[Stored items]
>>>>>
Lemma analys_lines_run ts w fl fd name l r0 :
  world_rep w fl → fl !! fd = Some (Some (name, l)) → array_locks_free w →
  Forall line_ok ts →
  capacity w fl (needs kv_need ts) (needs sec_need ts) (chars_need ts) → 0 <= r0 →
  ∃ w' l', w_held w' = w_held w ∧ w_fs w' = w_fs w ∧
    world_rep w' (<[fd := Some (name, l')]> fl) ∧
    match parse_doc (doc_of l) ts with
    | Some d => ∃ r, analys_lines fd ts r0 w = Done (r, w') ∧ 0 <= r ∧ doc_of l' = d
    | None => analys_lines fd ts r0 w = Done (INIFILE_FORMAT_ERROR, w')
    end.
Proof.
  revert w fl l r0; induction ts as [|t ts IH]; intros w fl l r0 Hw Hf Hlk Hok Hcap Hr.
  { exists w, l. rewrite list_insert_id by done. cbn. eauto 10. }
  apply Forall_cons in Hok as [Ht Hok]. destruct Hlk as (Hl1 & Hl2 & Hl3).
  pose proof Ht as (Hnz & Hlen & _).
  destruct (init_every_line_run w fl fd name l (fgets_into zero_line t) t
    (needs kv_need ts) (needs sec_need ts) (chars_need ts) Hw Hf Hl1 Hl2 Hl3
    (fgets_into_str _ Hnz Hlen) Ht (chars_need_nonneg ts) Hcap) as (w1 & Hstep & Hres).
  cbn [analys_lines parse_doc].
  destruct (doc_line (doc_of l) t) as [d|]; cbn [mbind option_bind].
  - destruct Hres as (l1 & r & Hrun & Hr1 & Hrep & <- & Hcap1).
    rewrite (M_bind_done _ _ _ _ _ Hrun). rewrite (proj2 (Z.ltb_ge r 0)) by done.
    destruct (IH w1 (<[fd := Some (name, l1)]> fl) l1 r) as (w' & l' & H1 & H2 & H3 & H4);
      try done.
    + apply list_lookup_insert_eq. by eapply lookup_lt_Some.
    + unfold array_locks_free. by rewrite (ls_held _ _ _ Hstep).
    + exists w', l'. rewrite list_insert_insert_eq in H3.
      rewrite H1, H2, (ls_held _ _ _ Hstep), (ls_fs _ _ _ Hstep). done.
  - destruct Hres as [Hrun Hrep]. exists w1, l. rewrite list_insert_id by done.
    rewrite (ls_held _ _ _ Hstep), (ls_fs _ _ _ Hstep).
    split; [done|]. split; [done|]. split; [done|].
    by rewrite (M_bind_done _ _ _ _ _ Hrun).
Qed.

(** ** Opening a file *)

Lemma world_rep_free_file w fl fd :
  world_rep w fl → first_unused file_flag (w_files w) = Some fd → fl !! fd = Some None.
Proof.
  intros Hw (n & Hn & Hfl)%first_unused_Some. pose proof (wr_files _ _ Hw) as H.
  eapply Forall2_lookup_l in H; [|exact Hn]. destruct H as (f & Hf & Hr).
  destruct f as [[name l]|]; [|done]. destruct Hr as (Hu & _). by rewrite Hu in Hfl.
Qed.

(** A file cell with a name and no section. *)
Lemma new_file_rep w fl fd p pm name :
  world_rep w fl → fl !! fd = Some None → pool_ok pm → pool_ext (w_pool w) pm →
  str_at pm p name →
  world_rep (set_files (alter (file_set_name p) fd
               (alter (file_set_flag STRUCT_NODE_IN_USED) fd (w_files w))) (set_pool pm w))
    (<[fd := Some (name, [])]> fl).
Proof.
  intros Hw Hf Hok Hext Hat. destruct (world_rep_file _ _ _ _ Hw Hf) as (n & Hn & Hrep).
  cbn in Hrep. subst n. destruct (world_rep_ids _ _ _ _ Hw Hf) as (H1 & H2 & H3 & H4).
  eapply world_rep_step; [done|by eapply lookup_lt_Some|]. split; cbn; try done.
  - by rewrite !length_alter.
  - intros i Hi. by rewrite !list_lookup_alter_ne.
  - eexists. rewrite !list_lookup_alter_eq, Hn. split; [done|]. split; [done|].
    split; [done|]. by split; [|constructor].
Qed.

Lemma memory_init_done w :
  pool_ok (w_pool w) → ini_file_memory_init w = Done (tt, w).
Proof.
  intros Hok. destruct (po_cur _ Hok) as (k & off & Hc & _).
  unfold ini_file_memory_init. rewrite M_bind_gets. by rewrite Hc.
Qed.

(** The file's bytes can be read and written by the process. *)
Definition file_readable (fs : filesystem) (name c : list Z) : Prop :=
  fs_files fs !! name = Some c ∧ fs_read_ok fs name = true ∧ fs_write_ok fs name = true.

(** Opening a file: the document of its lines, or the format error with
    nothing left allocated. *)
Lemma init_ini_file_run w fl fd nm len name c :
  world_rep w fl → w_held w = [] → str_arg (Some nm) len name →
  first_unused file_flag (w_files w) = Some fd → file_readable (w_fs w) name c →
  let lines := fgets_lines INIFILE_MAX_CONTENT_LINELEN c in
  Forall line_ok lines →
  capacity w fl (needs kv_need lines) (needs sec_need lines)
    (Z.of_nat (length name) + 1 + chars_need lines) →
  ∃ w', w_held w' = [] ∧ w_fs w' = w_fs w ∧
    match parse_doc [] lines with
    | Some d => ∃ l, init_ini_file (Some nm) len w = Done (Z.of_nat fd, w') ∧
        world_rep w' (<[fd := Some (name, l)]> fl) ∧ doc_of l = d
    | None => init_ini_file (Some nm) len w = Done (INIFILE_FORMAT_ERROR, w') ∧
        world_rep w' fl
    end.
Proof.
  intros Hw Hheld Harg Hfd (Hc & Hrd & Hwr) lines Hok Hcap.
  pose proof (world_rep_free_file _ _ _ Hw Hfd) as Hf.
  destruct (first_unused_Some _ _ _ Hfd) as (n & Hn & _).
  pose proof (lookup_lt_Some _ _ _ Hn) as Hflt. pose proof (lookup_lt_Some _ _ _ Hf) as Hfl.
  assert (∀ m, m ∉ w_held w) as Hfree by (intros m; rewrite Hheld; apply not_elem_of_nil).
  pose proof (chars_need_nonneg lines) as Hcn. destruct Hcap as [C1 C2 C3].
  destruct (str_arg_names _ _ _ Harg) as (b & [= <-] & Hnm & Hstr).
  destruct (names_len _ _ _ Hnm) as (_ & Hnz & Hread).
  set (w1 := set_files (alter (file_set_flag STRUCT_NODE_IN_USED) fd (w_files w)) w).
  destruct (store_ok (DName fd) nm (Z.of_nat (length name)) name w1)
    as (p & pm & Hst & Hpok & Hext & Hat & Hroom); try done.
  { apply Hw. } { cbn. by rewrite length_alter. } { unfold curr in C3. cbn [w_pool w1 set_files]. lia. }
  pose proof (new_file_rep w fl fd p pm name Hw Hf Hpok Hext Hat) as Hrep2.
  set (w2 := dest_set (DName fd) p (set_pool pm w1)) in *.
  change (set_files _ (set_pool pm w)) with w2 in Hrep2.
  destruct (analys_lines_run lines w2 (<[fd := Some (name, [])]> fl) fd name [] 0 Hrep2)
    as (w3 & l3 & Hh3 & Hfs3 & Hrep3 & Hres).
  { by apply list_lookup_insert_eq. }
  { split; [|split]; apply Hfree. }
  { done. }
  { destruct (ids_length_at fl fd _ Hf) as [A1 A2].
    destruct (ids_length fl fd _ (Some (name, [])) Hf) as [B1 B2]. cbn in A1, A2, B1, B2.
    split; [etrans; [|exact C1]; rewrite A1; apply Nat.add_le_mono_r; by rewrite <- B1
           |etrans; [|exact C2]; rewrite A2; apply Nat.add_le_mono_r; by rewrite <- B2|].
    unfold curr in *. cbn [w_pool w2 w1 dest_set set_files set_pool] in *. lia. }
  { done. }
  rewrite list_insert_insert_eq in Hrep3.
  assert (∀ k : Z → M world Z, (ret ← read_analys_ini_file fd nm; k ret) w2 =
    (ret ← analys_lines fd lines 0; k ret) w2) as Hanalys.
  { intros k. unfold mbind, M_bind, read_analys_ini_file.
    unfold mbind, M_bind, lift. rewrite Hstr. unfold gets, mret, M_ret.
    change (w_fs w2) with (w_fs w). unfold access_rw, fname.
    rewrite Hc, Hrd, Hwr. cbn [andb negb Z.eqb]. unfold fopen_r, fname. rewrite Hrd, Hc. done. }
  unfold init_ini_file. run (memory_init_done w (wr_pool _ _ Hw)).
  run (get_index_ini_file_ok _ _ (Hfree FILE_ARRAY_LOCK) Hfd).
  rewrite (proj2 (Z.ltb_ge (Z.of_nat fd) 0)) by lia. rewrite Nat2Z.id. fold w1.
  rewrite (M_bind_done _ _ _ _ _ (names_len_M _ _ _ w1 Hnm)).
  run Hst. cbn [Z.ltb Z.compare]. fold w2. rewrite Hanalys.
  cbn [doc_of fmap list_fmap] in Hres.
  destruct (parse_doc [] lines) as [d|].
  - destruct Hres as (r & Hrun & Hr & Hd). run Hrun.
    rewrite (proj2 (Z.ltb_ge r 0)) by done. exists w3.
    split; [by rewrite Hh3|]. split; [by rewrite Hfs3|]. by exists l3.
  - run Hres. cbn [Z.ltb Z.compare INIFILE_FORMAT_ERROR].
    destruct (destroy_rep w3 _ fd name Hrep3 l3) as (w4 & Hdes & Hrep4 & Hfs4 & Hh4).
    { by apply list_lookup_insert_eq. }
    run Hdes. exists w4. split; [by rewrite Hh4, Hh3|]. split; [by rewrite Hfs4, Hfs3|].
    split; [done|]. rewrite list_insert_insert_eq in Hrep4. by rewrite list_insert_id in Hrep4.
Qed.

(** [updateValueOfKey] of version 1, with a value of at most 61 bytes,
    stores a blank, the value and a newline as the value of the first
    matching pair, leaves every other pair alone and rewrites the file. *)
Theorem updateValueOfKey_sets h fp name N1 y N2 l1 e l2 par s k v :
  file_rep h fp name (N1 ++ y :: N2) → all_fit (N1 ++ y :: N2) →
  v1_arg (p_section par) (p_section_len par) s → v1_arg (p_key par) (p_key_len par) k →
  v1_arg (p_value par) (p_value_len par) v → (length v + 3 ≤ 64)%nat →
  find_sec s (N1 ++ y :: N2) = Some y → find_pair k (node_pairs y) = Some e →
  node_pairs y = l1 ++ e :: l2 → pair_fits (with_value e v) →
  ∃ h', updateValueOfKey (Some fp) (Some par) h = Done (0, h') ∧
    file_rep h' fp name (N1 ++ with_pairs y (l1 ++ with_value e v :: l2) :: N2) ∧
    saved name (N1 ++ with_pairs y (l1 ++ with_value e v :: l2) :: N2) h h'.
Proof.
  intros Hrep Hfit Hs Hk Hv Hlen Hy He Hpy Hfe. pose proof Hrep as [_ Hok _ Hlid Hpid].
  apply Forall_app in Hok as [_ Hok]. apply Forall_cons in Hok as [(sec & _ & _ & Hlist) _].
  destruct (node_pairs_some _ _ _ _ Hpy) as (l & Hl). rewrite Hl in Hlist.
  destruct Hlist as (L & HL & _ & _ & Hes).
  apply Forall_app in Hes as [_ Hes]. apply Forall_cons in Hes as [He' _].
  destruct (pair_ok_block _ _ He') as (q & Hq & _ & [_ Hvl] & _).
  destruct (put_value_ok 64 (drop 64 (k_value q)) _ _ v Hv Hlen) as (b & Hput & Hbs & Hbl).
  assert (holds b (stored_value v)) as Hb.
  { split; [done|]. rewrite Hbl, length_drop, Hvl. reflexivity. }
  pose proof (new_value_file_rep h fp name N1 y N2 l1 e l2 q b v Hrep Hpy Hq Hb) as Hrep1.
  set (h1 := set_h_kvs _ _) in Hrep1.
  destruct (updateIniFile_ok h1 fp name _ Hrep1) as (r & h' & Hr & Hsame & Hsaved).
  { apply all_fit_middle in Hfit as (F1 & F2 & F3). apply all_fit_middle. split; [done|].
    split; [|done]. rewrite with_pairs_pairs by (rewrite Hl; eauto).
    rewrite Hpy, Forall_app, Forall_cons in F2. apply Forall_app. rewrite Forall_cons. naive_solver. }
  exists h'. split; [|split; [by eapply same_blocks_rep|done]].
  unfold updateValueOfKey.
  run (good_call fp (Some par) _ h (proj1 (check_value par s k v Hs Hk Hv))).
  run (run_find_section h fp name _ par s Hrep Hs). rewrite Hy. cbn [fmap option_fmap option_map].
  run (run_find_key h fp name _ par s k Hrep Hk y Hy). rewrite He.
  cbn [fmap option_fmap option_map]. run (get_kv_ok h (e_id e) q Hq).
  rewrite (M_bind_lift _ _ h (zeros 64 ++ drop 64 (k_value q))).
  2:{ rewrite mem_write_ok by (rewrite Hvl; apply Nat.leb_le; reflexivity). reflexivity. }
  unfold par_value, par_value_len. cbn [mbind option_bind]. rewrite (M_bind_lift _ _ _ _ Hput).
  run (upd_kv_ok h (e_id e) q (k_set_value b) Hq). by run Hr.
Qed.

(** ** Appending *)

(** Addresses from [h_next] on are free. *)
Definition heap_fresh (h : heap) : Prop := ∀ i, (h_next h ≤ i)%nat →
  h_files h !! i = None ∧ h_nodes h !! i = None ∧ h_lists h !! i = None ∧ h_kvs h !! i = None.

(** The counters of the lists have room. *)
Definition lens_ok (h : heap) : Prop :=
  (∀ l L, h_lists h !! l = Some L → 0 <= l_len L < int_max) ∧
  (∀ f F, h_files h !! f = Some F → 0 <= f_len F < int_max).

Lemma appended_steps {N} `{!LinkedNode N} (m : gmap nat N) ids e i :
  last ids = Some e → e ≠ i →
  alter (ln_set_last None) i (alter (ln_set_last (Some i)) e (alter (ln_set_pre (Some e)) i m)) =
  appended m ids i.
Proof.
  intros He Hne. unfold appended. rewrite He. apply map_eq. intros j.
  destruct (decide (i = j)) as [<-|Hi].
  - rewrite lookup_alter_eq, lookup_alter_ne, !lookup_alter_eq, lookup_alter_ne by done.
    by destruct (m !! i).
  - rewrite !(lookup_alter_ne _ _ i) by done. destruct (decide (e = j)) as [<-|].
    + by rewrite !lookup_alter_eq, lookup_alter_ne.
    + by rewrite !lookup_alter_ne.
Qed.

Lemma appended_empty {N} `{!LinkedNode N} (m : gmap nat N) i :
  alter (ln_set_last None) i (alter (ln_set_pre None) i m) = appended m [] i.
Proof.
  unfold appended. cbn. apply map_eq. intros j. destruct (decide (i = j)) as [<-|].
  - rewrite !lookup_alter_eq. by destruct (m !! i).
  - by rewrite !lookup_alter_ne.
Qed.

Section insert_pair.
Context (h : heap) (l : nat) (L : ListkeyValueNode) (ids : list nat) (i : nat).
Hypothesis HL : h_lists h !! l = Some L.
Hypothesis Hd : dlist (block_links (h_kvs h)) (l_head L) ids.
Hypothesis Ht : l_tail L = last ids.
Hypothesis Hlen : 0 <= l_len L < int_max.
Hypothesis Hi : i ∉ ids.
Hypothesis Hq : is_Some (h_kvs h !! i).

Definition list_with : ListkeyValueNode :=
  Build_ListkeyValueNode (head_or ids (Some i)) (Some i) (l_len L + 1).
Definition heap_with : heap :=
  set_h_lists (<[l := list_with]> (h_lists h)) (set_h_kvs (appended (h_kvs h) ids i) h).

(** [len++] at the end. *)
Lemma insert_end h0 L0 :
  h_lists h0 !! l = Some L0 → l_len L0 = l_len L →
  (l0 ← get_list (Some l); l' ← lift (l_incr l0); upd_list (Some l) (λ _, l')) h0 =
  Done (tt, set_h_lists (<[l := l_set_len (l_len L + 1) L0]> (h_lists h0)) h0).
Proof using Hlen.
  intros H0 E. run (get_list_ok h0 l L0 H0). unfold l_incr. rewrite E.
  rewrite (M_bind_lift _ _ _ (l_set_len (l_len L + 1) L0)).
  2:{ by rewrite (bind_done _ _ _ (int_succ_ok _ Hlen)). }
  etransitivity; [exact (upd_list_ok h0 l L0 _ H0)|].
  by rewrite <- (insert_is_alter _ _ _ _ H0).
Qed.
<<<<<
To do: Search each line of the data above for "Hfree", and copy the lines where it occurs.

Answer space:
  assert (∀ m, m ∉ w_held w) as Hfree by (intros m; rewrite Hheld; apply not_elem_of_nil).
  { split; [|split]; apply Hfree. }
  run (get_index_ini_file_ok _ _ (Hfree FILE_ARRAY_LOCK) Hfd).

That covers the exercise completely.